Work task
Please reproduce verbatim the lines below, from the first through the one with "(* 1. Explicit".

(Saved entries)
Definition update_velocity (k : Z) : M unit :=
  q <- particle k ;;
  if Particle.pinned q then ret tt
  else
    set_v k (glm.div (glm.sub (Particle.p q) (Particle.old_p q)) dt) ;;
    q' <- particle k ;;
    set_v k (glm.scale (Particle.v q') f0_99). (* Simple drag *)

Definition simulate : M unit :=
  (* 1. Explicit Euler Integration (Prediction) *)
  n <- gets (fun G => zlength (P G)) ;;
  for_each (zrange n) predict ;;
  (* 2. Constraint Projection *)
  iters <- gets g_iterations ;;
  for_each (zrange iters) (fun _ => project_pass) ;;
  (* 3. Velocity Update & Damping *)
  for_each (zrange n) update_velocity.
End Core.

(** ** The two scalar instances *)

(** IEEE binary32, round to nearest even.  [b32_rat n d] divides the two
    integers as unnormalised mantissas, so the quotient is rounded once. *)
Module B32.
Definition prec : Z := 24.
Definition emax : Z := 128.

Definition rat (n d : Z) : spec_float :=
  match n, d with
  | Z0, Zpos _ => S754_zero false
  | Zpos a, Zpos b =>
      SFdiv prec emax (S754_finite false a 0) (S754_finite false b 0)
  | Zneg a, Zpos b =>
      SFdiv prec emax (S754_finite true a 0) (S754_finite false b 0)
  | _, _ => S754_nan
  end.

#[export] Instance scalar : Scalar spec_float := {|
  fadd := SFadd prec emax;
  fsub := SFsub prec emax;
  fmul := SFmul prec emax;
  fdiv := SFdiv prec emax;
  fneg := SFopp;
  fsqrt := SFsqrt prec emax;
  fltb := SFltb;
  fleb := SFleb;
  frat := rat
|}.

(** The bit pattern of a (valid) binary32 value, to compare literals with
    the ones a compiler emits. *)
Definition bits (a : spec_float) : Z :=
  match a with
  | S754_zero s => if s then 2 ^ 31 else 0
  | S754_infinity s => (if s then 2 ^ 31 else 0) + 255 * 2 ^ 23
  | S754_nan => 255 * 2 ^ 23 + 2 ^ 22
  | S754_finite s m e =>
      (if s then 2 ^ 31 else 0) +
      (if (Z.pos m <? 2 ^ 23) then Z.pos m
       else (e + 150) * 2 ^ 23 + (Z.pos m - 2 ^ 23))
  end.

(** [SFcompare] orders the non-NaN values by sign class, then exponent, then
    mantissa. *)
Definition key (a : spec_float) : option (Z * Z * Z) :=
  match a with
  | S754_nan => None
  | S754_infinity true => Some (-2, 0, 0)
  | S754_infinity false => Some (2, 0, 0)
  | S754_zero _ => Some (0, 0, 0)
  | S754_finite true m e => Some (-1, - e, - Z.pos m)
  | S754_finite false m e => Some (1, e, Z.pos m)
  end.

Definition key_lt (a b : Z * Z * Z) : Prop :=
  let '(a1, a2, a3) := a in
  let '(b1, b2, b3) := b in
  a1 < b1 \/ (a1 = b1 /\ (a2 < b2 \/ (a2 = b2 /\ a3 < b3))).

(** A zero or a NaN: what the difference of a value and itself is, and what
    [glm.length] computes from three such differences. *)
Definition zero_or_nan (a : spec_float) : Prop :=
  a = S754_nan \/ exists s, a = S754_zero s.
End B32.

(** Exact real arithmetic. *)
Module RealScalar.
Definition ltb (a b : R) : bool := if Rlt_dec a b then true else false.
Definition leb (a b : R) : bool := if Rle_dec a b then true else false.

#[export] Instance scalar : Scalar R := {|
  fadd := Rplus;
  fsub := Rminus;
  fmul := Rmult;
  fdiv := Rdiv;
  fneg := Ropp;
  fsqrt := sqrt;
  fltb := ltb;
  fleb := leb;
  frat := fun n d => (IZR n / IZR d)%R
|}.
End RealScalar.


(** ** The GLUT callbacks

    What the callbacks do to the program state.  Drawing, the window title
    and [printf] write nothing back and are left out.  [idle] reads the clock
    ([glutGet(GLUT_ELAPSED_TIME)]); the value read is carried by the event. *)

Record Camera (F : Type) : Type := mkCamera {
  camDist : F;
  camYaw : F;
  camPitch : F;
  camPan_x : F;
  camPan_y : F;
  lastMouseX : Z;
  lastMouseY : Z;
  lbtn : bool;
  rbtn : bool
}.
Arguments mkCamera {F}.
Arguments camDist {F}.
Arguments camYaw {F}.
Arguments camPitch {F}.
Arguments camPan_x {F}.
Arguments camPan_y {F}.
Arguments lastMouseX {F}.
Arguments lastMouseY {F}.
Arguments lbtn {F}.
Arguments rbtn {F}.

(** The whole mutable state: the simulation globals, the camera and mouse
    globals, and the two [static] locals of [idle]. *)
Record World (F : Type) : Type := mkWorld {
  sim : Globals F;
  cam : Camera F;
  frame : Z;
  t0 : Z
}.
Arguments mkWorld {F}.
Arguments sim {F}.
Arguments cam {F}.
Arguments frame {F}.
Arguments t0 {F}.

Inductive Event : Type :=
| Display
| Idle (t : Z)
| Reshape (w h : Z)
| MouseButton (button state x y : Z)
| MouseMotion (x y : Z)
| Keyboard (key : Z).

(** Result of a callback: the program goes on, has called [exit(0)], or has
    run into undefined behaviour. *)
Inductive Outcome (F : Type) : Type :=
| Running (w : World F)
| Exited
| Undefined.
Arguments Running {F}.
Arguments Exited {F}.
Arguments Undefined {F}.

Section Callbacks.
Context {F : Type} {SF : Scalar F}.
Variables clothW clothH : Z.
Variable spacing : F.
Local Open Scope scalar_scope.

(** freeglut's constants. *)
Definition GLUT_LEFT_BUTTON : Z := 0.
Definition GLUT_RIGHT_BUTTON : Z := 2.
Definition GLUT_DOWN : Z := 0.

Definition with_sim (G : Globals F) (w : World F) : World F :=
  mkWorld G (cam w) (frame w) (t0 w).

Definition lift_sim (m : M unit) (w : World F) : Outcome F :=
  match exec m (sim w) with
  | Some G => Running (with_sim G w)
  | None => Undefined
  end.

Definition idle (t : Z) (w : World F) : Outcome F :=
  match exec simulate (sim w) with
  | Some G =>
      let frame' := (frame w + 1)%Z in
      Running (mkWorld G (cam w) frame'
                       (if (200 <? t - t0 w)%Z then t else t0 w))
  | None => Undefined
  end.

Definition mouseButton (button state x y : Z) (w : World F) : World F :=
  let c := cam w in
  let l := if (button =? GLUT_LEFT_BUTTON)%Z then (state =? GLUT_DOWN)%Z
           else lbtn c in
  let r := if (button =? GLUT_RIGHT_BUTTON)%Z then (state =? GLUT_DOWN)%Z
           else rbtn c in
  mkWorld (sim w)
          (mkCamera (camDist c) (camYaw c) (camPitch c) (camPan_x c)
                    (camPan_y c) x y l r)
          (frame w) (t0 w).

Definition mouseMotion (x y : Z) (w : World F) : World F :=
  let c := cam w in
  let dx := (x - lastMouseX c)%Z in
  let dy := (y - lastMouseY c)%Z in
  let yaw := if lbtn c then camYaw c + of_int dx * frat 5 1000
             else camYaw c in
  let pitch := if lbtn c then camPitch c + of_int dy * frat 5 1000
               else camPitch c in
  let s := frat 2 1000 * camDist c in
  let panx := if rbtn c then camPan_x c + of_int dx * s else camPan_x c in
  let pany := if rbtn c then camPan_y c - of_int dy * s else camPan_y c in
  mkWorld (sim w)
          (mkCamera (camDist c) yaw pitch panx pany x y (lbtn c) (rbtn c))
          (frame w) (t0 w).

Definition set_params (iters : Z) (useLRA : bool) (slack : F)
           (G : Globals F) : Globals F :=
  mkGlobals (P G) (localConstraints G) (lraConstraints G)
            (attachmentIndices G) iters useLRA slack.

Definition set_iterations (n : Z) (G : Globals F) : Globals F :=
  set_params n (g_useLRA G) (g_lraSlack G) G.

(** [std::max(a, b)] *)
Definition fmax (a b : F) : F := if a <? b then b else a.

(** Character codes: 'l' 108, 'L' 76, 'r' 114, 'R' 82, ']' 93, '[' 91,
    '1'..'4' 49..52, ESC 27. *)
Definition keyboard (key : Z) (w : World F) : Outcome F :=
  let G := sim w in
  if (key =? 108)%Z || (key =? 76)%Z then
    Running (with_sim (set_params (g_iterations G) (negb (g_useLRA G))
                                  (g_lraSlack G) G) w)
  else if (key =? 114)%Z || (key =? 82)%Z then
    lift_sim (buildScene clothW clothH spacing) w
  else if (key =? 93)%Z then
    Running (with_sim (set_params (g_iterations G) (g_useLRA G)
                                  (g_lraSlack G + frat 5 100) G) w)
  else if (key =? 91)%Z then
    Running (with_sim (set_params (g_iterations G) (g_useLRA G)
                                  (fmax f1 (g_lraSlack G - frat 5 100)) G) w)
  else if (key =? 49)%Z then Running (with_sim (set_iterations 1 G) w)
  else if (key =? 50)%Z then Running (with_sim (set_iterations 2 G) w)
  else if (key =? 51)%Z then Running (with_sim (set_iterations 5 G) w)
  else if (key =? 52)%Z then Running (with_sim (set_iterations 10 G) w)
  else if (key =? 27)%Z then Exited
  else Running w.

Definition handle (e : Event) (w : World F) : Outcome F :=
  match e with
  | Display => Running w
  | Idle t => idle t w
  | Reshape _ _ => Running w
  | MouseButton b s x y => Running (mouseButton b s x y w)
  | MouseMotion x y => Running (mouseMotion x y w)
  | Keyboard k => keyboard k w
  end.

(** The state in which [main] enters [glutMainLoop]: the initial values of
    the globals, then [buildScene]. *)
Definition initial_globals : Globals F := mkGlobals [] [] [] [] 5 true f1.

Definition initial_camera : Camera F :=
  mkCamera (frat 35 10) f0
           (- frat 15 1 * frat 314159265 100000000 / frat 180 1)
           f0 (- f1) 0 0 false false.

Definition main : Outcome F :=
  lift_sim (buildScene clothW clothH spacing)
           (mkWorld initial_globals initial_camera 0 0).

(** The main loop over a sequence of events, with the particle stores seen
    after each completed tick. *)
Fixpoint mainLoop (es : list Event) (w : World F)
  : list (list (Particle.t F)) * Outcome F :=
  match es with
  | [] => ([], Running w)
  | e :: t =>
      match handle e w with
      | Running w' =>
          let (tr, o) := mainLoop t w' in
          (match e with Idle _ => P (sim w') :: tr | _ => tr end, o)
      | o => ([], o)
      end
  end.

Definition run (es : list Event) : list (list (Particle.t F)) * Outcome F :=
  match main with
  | Running w => mainLoop es w
  | o => ([], o)
  end.
End Callbacks.

(** What of an event the simulation is meant to depend on: that a tick
    happened, or which key was pressed. *)
Inductive SimInput : Type :=
| Tick
| Key (key : Z).

Definition sim_input (e : Event) : option SimInput :=
  match e with
  | Idle _ => Some Tick
  | Keyboard k => Some (Key k)
  | _ => None
  end.

Fixpoint sim_inputs (es : list Event) : list SimInput :=
  match es with
  | [] => []
  | e :: t =>
      match sim_input e with
      | Some a => a :: sim_inputs t
      | None => sim_inputs t
      end
  end.

(** The part of an outcome that belongs to the simulation. *)
Inductive SimOutcome (F : Type) : Type :=
| SimRunning (G : Globals F)
| SimExited
| SimUndefined.
Arguments SimRunning {F}.
Arguments SimExited {F}.
Arguments SimUndefined {F}.

Definition sim_outcome {F : Type} (o : Outcome F) : SimOutcome F :=
  match o with
  | Running w => SimRunning (sim w)
  | Exited => SimExited
  | Undefined => SimUndefined
  end.

Section SimLoop.
Context {F : Type} {SF : Scalar F}.
Variables clothW clothH : Z.
Variable spacing : F.

(** The simulation driven by its inputs alone. *)
Definition sim_handle (a : SimInput) (G : Globals F) : SimOutcome F :=
  match a with
  | Tick =>
      match exec simulate G with
      | Some G' => SimRunning G'
      | None => SimUndefined
      end
  | Key k =>
      sim_outcome (keyboard clothW clothH spacing k
                            (mkWorld G initial_camera 0 0))
  end.

Fixpoint sim_loop (ins : list SimInput) (G : Globals F)
  : list (list (Particle.t F)) * SimOutcome F :=
  match ins with
  | [] => ([], SimRunning G)
  | a :: t =>
      match sim_handle a G with
      | SimRunning G' =>
          let (tr, o) := sim_loop t G' in
          (match a with Tick => P G' :: tr | Key _ => tr end, o)
      | o => ([], o)
      end
  end.
End SimLoop.

(** ** The tick as the specification describes it

    Three stages: predict every free particle, run the projection passes, and
    reconcile the velocity of every free particle.  These definitions follow
    the wording of the specification; [simulate] above follows the code. *)
Section TickSpec.
Context {F : Type} {SF : Scalar F}.
Import Particle.

Definition predict1 (q : Particle.t F) : Particle.t F :=
  if pinned q then q
  else
    let v' := glm.add (v q) (glm.scale g dt) in
    mk (glm.add (p q) (glm.scale v' dt)) (p q) v' (w q) (pinned q).

Definition reconcile1 (q : Particle.t F) : Particle.t F :=
  if pinned q then q
  else
    mk (p q) (old_p q)
       (glm.scale (glm.div (glm.sub (p q) (old_p q)) dt) f0_99) (w q) (pinned q).

Definition map_particles (f : Particle.t F -> Particle.t F) (G : Globals F)
  : Globals F :=
  set_P (map f (P G)) G.

(** Apply a solver to the constraints of [cs], in their order. *)
Definition apply_all {C : Type} (solver : C -> M unit) (cs : list C)
           (G : Globals F) : option (Globals F) :=
  fold_left (fun o c => match o with
                        | Some G' => exec (solver c) G'
                        | None => None
                        end) cs (Some G).

Definition pass_spec (G : Globals F) : option (Globals F) :=
  match apply_all projectLocal (localConstraints G) G with
  | Some G1 =>
      if g_useLRA G then apply_all projectLRA (lraConstraints G) G1
      else Some G1
  | None => None
  end.

Fixpoint passes_spec (n : nat) (G : Globals F) : option (Globals F) :=
  match n with
  | O => Some G
  | S m => match pass_spec G with
           | Some G' => passes_spec m G'
           | None => None
           end
  end.

Definition tick_spec (G : Globals F) : option (Globals F) :=
  option_map (map_particles reconcile1)
             (passes_spec (Z.to_nat (g_iterations G))
                          (map_particles predict1 G)).

(** The step interface: one tick with the given parameters, and a run of
    ticks. *)
Definition step (iters : Z) (useLRA : bool) (slack : F) (G : Globals F)
  : option (Globals F) :=
  exec simulate (set_params iters useLRA slack G).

Exercise answer
Definition update_velocity (k : Z) : M unit :=
  q <- particle k ;;
  if Particle.pinned q then ret tt
  else
    set_v k (glm.div (glm.sub (Particle.p q) (Particle.old_p q)) dt) ;;
    q' <- particle k ;;
    set_v k (glm.scale (Particle.v q') f0_99). (* Simple drag *)

Definition simulate : M unit :=
  (* 1. Explicit Euler Integration (Prediction) *)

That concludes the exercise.